Records excerpted from a collection:
================
Lemma has_slots_delete_ok o w : wf w → is_Some (slots w !! o) → op_ok w (has_slots_delete o w).
Proof.
  intros Hw Ho. unfold has_slots_delete.
  destruct (slots_disconnect_all_spec o w Hw Ho) as (w' & -> & Es & En & Ec & Ef & Hsh & Hc).
  cbn [mbind_res]. eexists. split_and!; [done| |done|done]. apply (slots_shrunk_wf o w); try done.
  intros o'. unfold senders. simpl. rewrite Es, delete_insert_eq.
  case_decide; subst; [by rewrite lookup_delete_eq|by rewrite lookup_delete_ne].
Qed.

(** ** New objects and copies *)

Lemma signal_new_ok s w : wf w → signals w !! s = None → op_ok w (signal_new s w).
Proof.
  intros Hw Hs. unfold signal_new. rewrite bool_decide_true by done. cbn [of_mem mbind_res].
  eexists. split_and!; [done| |done|done]. apply (wf_intro w); simpl; [done|done|lia| | |].
  - intros s' _ H. apply lookup_insert_is_Some'. by right.
  - intros s' sb' [[<- <-]|[_ H]]%lookup_insert_Some; [right|by left]. split; simpl; [constructor|constructor|done].
  - intros s' o'. change (senders _ o') with (senders w o'). rewrite conns_set_sig, <- (wf_links _ Hw).
    case_decide; [|done]. subst. unfold conns. by rewrite Hs.
Qed.

Lemma has_slots_new_ok o w : wf w → slots w !! o = None → op_ok w (has_slots_new o w).
Proof.
  intros Hw Ho. unfold has_slots_new. rewrite bool_decide_true by done. cbn [of_mem mbind_res].
  eexists. split_and!; [done| |done|done]. apply (wf_intro w); simpl; [done|done|lia|done|by left|].
  intros s' o'. change (conns _ s') with (conns w s'). rewrite senders_set, (wf_links _ Hw).
  case_decide; [|done]. subst. unfold senders. by rewrite Ho.
Qed.

(** Copying a connection is connecting. *)
Lemma copy_connections_cons s c cs w :
  is_Some (signals w !! s) → is_Some (slots w !! pdest c) →
  copy_connections s (c :: cs) w = (let* w := connect s (pdest c) (pmethod c) w in copy_connections s cs w).
Proof.
  intros [sb Hs] [S Ho]. cbn [copy_connections]. unfold connect, do_signal_connect. rewrite Ho. simpl. rewrite Hs. simpl.
  by rewrite Ho.
Qed.

Lemma sigslot_connect_keeps s o m w w' :
  connect s o m w = Val w' →
  (∀ s', is_Some (signals w !! s') → is_Some (signals w' !! s')) ∧
  (∀ o', is_Some (slots w !! o') → is_Some (slots w' !! o')).
Proof.
  unfold connect, do_signal_connect. intros H. inv_bind H. inv_bind H. simplify_eq. simpl.
  setoid_rewrite lookup_insert_is_Some'. tauto.
Qed.

Lemma op_ok_trans w w1 r : firing w1 = firing w → called w1 = called w → op_ok w1 r → op_ok w r.
Proof. intros E1 E2 (w' & -> & H & E3 & E4). exists w'. split_and!; congruence. Qed.

Lemma copy_connections_ok s cs w :
  wf w → is_Some (signals w !! s) → (∀ c, c ∈ cs → is_Some (slots w !! pdest c)) → op_ok w (copy_connections s cs w).
Proof.
  revert w. induction cs as [|c cs IH]; intros w Hw Hs Ha; [by exists w|].
  assert (is_Some (slots w !! pdest c)) as Ho by (apply Ha; by left). rewrite copy_connections_cons by done.
  destruct (connect_ok s (pdest c) (pmethod c) w Hw Hs Ho) as (w1 & E & Hw1 & Ef & Ec). rewrite E. cbn [mbind_res].
  apply sigslot_connect_keeps in E as [Hk1 Hk2]. eapply op_ok_trans; [done|done|].
  apply IH; [done|auto|]. intros d Hd. apply Hk2, Ha. by right.
Qed.

Lemma signal_copy_ok o s w :
  wf w → is_Some (signals w !! o) → signals w !! s = None → op_ok w (signal_copy o s w).
Proof.
  intros Hw [ob Ho] Hs. unfold signal_copy. rewrite Ho. cbn [of_mem mbind_res].
  destruct (signal_new_ok s w Hw Hs) as (w1 & E & Hw1 & Ef & Ec). rewrite E. cbn [mbind_res].
  eapply op_ok_trans; [done|done|]. unfold signal_new in E. rewrite bool_decide_true in E by done. simplify_eq/=.
  apply copy_connections_ok; [done|simpl; by rewrite lookup_insert_eq|].
  intros c Hc. simpl. apply (dest_alive w o); [done|]. by rewrite (conns_Some _ _ _ Ho).
Qed.

(** The duplicates of connections, in nodes from [n] on. *)
Fixpoint duplicates (n newtarget : Z) (cs : list connection) : list connection :=
  match cs with
  | [] => []
  | c :: cs => duplicate n newtarget c :: duplicates (n + 1) newtarget cs
  end.

(** The loop passes over what it appends, and ends. *)
Lemma duplicate_loop_tail old new fuel A B n :
  Forall (λ c, pdest c ≠ old) B → (length B < fuel)%nat → duplicate_loop fuel old new (length A) (A ++ B) n = Some (A ++ B, n).
Proof.
  intros HB. revert A fuel. induction HB as [|c B Hc _ IH]; intros A [|fuel] Hf; simpl in Hf; try lia; cbn [duplicate_loop].
  - by rewrite app_nil_r, lookup_ge_None_2 by done.
  - rewrite lookup_app_r, Nat.sub_diag by done. simpl. rewrite (proj2 (Z.eqb_neq _ _)) by done.
    replace (A ++ c :: B) with ((A ++ [c]) ++ B) by (by rewrite <- app_assoc).
    replace (S (length A)) with (length (A ++ [c])) by (rewrite length_app; simpl; lia). apply IH. lia.
Qed.

Lemma duplicate_loop_spec old new todo fuel A B n :
  new ≠ old → Forall (λ c, pdest c ≠ old) B → (2 * length todo + length B < fuel)%nat →
  duplicate_loop fuel old new (length A) (A ++ todo ++ B) n
  = Some (A ++ todo ++ B ++ duplicates n new (filter (λ c, pdest c = old) todo),
          n + Z.of_nat (length (filter (λ c, pdest c = old) todo))).
Proof.
  intros Hne. revert fuel A B n. induction todo as [|c todo IH]; intros fuel A B n HB Hf.
  { simpl. rewrite app_nil_r, Z.add_0_r. by apply duplicate_loop_tail. }
  destruct fuel as [|fuel]; [lia|]. cbn [duplicate_loop length] in *.
  rewrite lookup_app_r, Nat.sub_diag by done. cbn [app lookup list_lookup].
  replace (A ++ c :: todo ++ B) with ((A ++ [c]) ++ todo ++ B) by (by rewrite <- !app_assoc).
  replace (S (length A)) with (length (A ++ [c])) by (rewrite length_app; simpl; lia).
  destruct (Z.eqb_spec (pdest c) old) as [E|E].
  - rewrite filter_cons_True by done. rewrite <- !app_assoc. rewrite (app_assoc A [c]).
    rewrite IH; [|apply Forall_app; by repeat constructor|rewrite length_app; simpl; lia].
    rewrite <- !app_assoc. do 2 f_equal. simpl length. lia.
  - rewrite filter_cons_False by done. rewrite IH by (done || lia). by rewrite <- !app_assoc.
Qed.

Lemma duplicates_nodes n new cs :
  node <$> duplicates n new cs = seqZ n (Z.of_nat (length cs)) ∧ Forall (λ c, pdest c = new) (duplicates n new cs) ∧
  length (duplicates n new cs) = length cs.
Proof.
  revert n. induction cs as [|c cs IH]; intros n; [done|].
  destruct (IH (n + 1)) as (E & H & El). cbn [duplicates length]. rewrite fmap_cons, E, El. rewrite (seqZ_cons n (Z.of_nat (S (length cs)))) by lia. split_and!; [|by constructor|done].
  do 2 f_equal; lia.
Qed.


Lemma do_slot_duplicate_spec s o this w :
  wf w → this ≠ o → is_Some (signals w !! s) →
  ∃ w' ds, do_slot_duplicate s o this w = Val w' ∧
    (∀ s', conns w' s' = if decide (s' = s) then conns w s ++ ds else conns w s') ∧
    Forall (λ c, pdest c = this) ds ∧ (o ∈ pdest <$> conns w s → ds ≠ []) ∧
    slots w' = slots w ∧ called w' = called w ∧ firing w' = firing w ∧ next_node w ≤ next_node w' ∧
    (∀ s', is_Some (signals w' !! s') ↔ is_Some (signals w !! s')) ∧
    (∀ s' sb, signals w' !! s' = Some sb → signals w !! s' = Some sb ∨ sig_ok (next_node w') sb).
Proof.
  intros Hw Hne [sb Hs]. unfold do_slot_duplicate. rewrite Hs. cbn [of_mem mbind_res].
  set (l := m_connected_slots sb). set (mine := filter (λ c, pdest c = o) l).
  assert (duplicate_loop (S (2 * length l)) o this 0 l (next_node w)
    = Some (l ++ duplicates (next_node w) this mine, next_node w + Z.of_nat (length mine))) as ->.
  { pose proof (duplicate_loop_spec o this l (S (2 * length l)) [] [] (next_node w)) as H.
    cbn [app length] in H. rewrite app_nil_r in H. apply H; [done|constructor|lia]. }
  cbn [of_mem mbind_res]. destruct (duplicates_nodes (next_node w) this mine) as (En & Hd & El).
  eexists _, _. split; [done|]. split_and!; try done; simpl.
  - intros s'. change (conns (set_next _ ?x) s') with (conns x s'). rewrite conns_set_sig, (conns_Some _ _ _ Hs). done.
  - rewrite (conns_Some _ _ _ Hs), dest_in. intros (c & Hc & Ec) E0. rewrite E0 in El.
    assert (c ∈ mine) as Hm by (by apply list_elem_of_filter). destruct mine; [set_solver|done].
  - lia.
  - intros s'. rewrite lookup_insert_is_Some'. split; [|tauto]. intros [<-|?]; [by rewrite Hs|done].
  - intros s' sb' [[<- <-]|[_ H]]%lookup_insert_Some; [right|by left].
    eapply sig_ok_app; [by eapply Hw| |lia]. rewrite En. f_equal. lia.
Qed.

Lemma copy_senders_ok o this ss w :
  wf w → this ≠ o → is_Some (slots w !! this) → (∀ s, s ∈ ss → s ∈ senders w o) → op_ok w (copy_senders o this ss w).
Proof.
  intros Hw Hne. revert w Hw. induction ss as [|s ss IH]; intros w Hw [S Ht] Ha; [by exists w|]. cbn [copy_senders].
  assert (s ∈ senders w o) as Hso by (apply Ha; by left).
  destruct (do_slot_duplicate_spec s o this w) as (w1 & ds & -> & Hc & Hd & Hds & Es & Ec & Ef & En & Hal & Hok); [done|done|by eapply sender_alive|].
  cbn [mbind_res]. unfold do_signal_connect. rewrite Es, Ht. cbn [of_mem mbind_res].
  eapply (op_ok_trans _ (set_senders this ({[s]} ∪ S) w1)); [done|done|].
  assert (∀ x, senders (set_senders this ({[s]} ∪ S) w1) x = if decide (x = this) then {[s]} ∪ senders w this else senders w x) as Hse.
  { intros x. rewrite senders_set. unfold senders. rewrite Es, Ht. done. }
  apply IH.
  - apply (wf_intro w); simpl; try done.
    + intros s' _. by rewrite Hal.
    + intros s' o'. change (conns _ s') with (conns w1 s'). rewrite Hc, Hse. pose proof (wf_links _ Hw s' o') as HL.
      apply (wf_links _ Hw), Hds in Hso. destruct ds as [|d ds]; [done|].
      assert (∀ x, x ∈ pdest <$> d :: ds ↔ x = this) as Hx.
      { intros x. rewrite dest_in. split; [intros (c & Hcc & <-); by eapply Forall_forall in Hd|].
        intros ->. exists d. split; [by left|by inversion Hd]. }
      repeat case_decide; subst; rewrite ?fmap_app, ?elem_of_app, ?Hx, ?HL; set_solver.
  - simpl. by rewrite lookup_insert_eq.
  - intros s' Hs'. rewrite Hse, decide_False by done. apply Ha. by right.
Qed.

Lemma has_slots_copy_ok o this w :
  wf w → is_Some (slots w !! o) → slots w !! this = None → op_ok w (has_slots_copy o this w).
Proof.
  intros Hw [S Ho] Ht. assert (this ≠ o) as Hne by congruence. unfold has_slots_copy. rewrite Ho. cbn [of_mem mbind_res].
  destruct (has_slots_new_ok this w Hw Ht) as (w1 & E & Hw1 & Ef & Ec). rewrite E. cbn [mbind_res].
  eapply op_ok_trans; [done|done|]. unfold has_slots_new in E. rewrite bool_decide_true in E by done. simplify_eq/=.
  apply copy_senders_ok; [done|done|simpl; by rewrite lookup_insert_eq|].
  intros s Hs%elem_of_set_elements. rewrite senders_set, decide_False by done. by rewrite (senders_Some _ _ _ Ho).
Qed.

(** Every operation a program may ask for has a result and keeps the links. *)
Lemma exec_op_ok c w : wf w → allowed w c → op_ok w (exec_op c w).
Proof.
  intros Hw Ha. destruct c; simpl in *; destruct_and?; eauto using connect_ok, disconnect_ok, disconnect_all_ok, signal_new_ok,
    signal_copy_ok, signal_delete_ok, has_slots_new_ok, has_slots_copy_ok, slots_disconnect_all_ok, has_slots_delete_ok.
  by exists w.
Qed.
================
Write down, word for word, the lines above from the one containing "intros Hw Hne [sb" through the one containing "(next_node w)) as H.", both ends included.

■ RESPONSE TO THE TASK:
  intros Hw Hne [sb Hs]. unfold do_slot_duplicate. rewrite Hs. cbn [of_mem mbind_res].
  set (l := m_connected_slots sb). set (mine := filter (λ c, pdest c = o) l).
  assert (duplicate_loop (S (2 * length l)) o this 0 l (next_node w)
    = Some (l ++ duplicates (next_node w) this mine, next_node w + Z.of_nat (length mine))) as ->.
  { pose proof (duplicate_loop_spec o this l (S (2 * length l)) [] [] (next_node w)) as H.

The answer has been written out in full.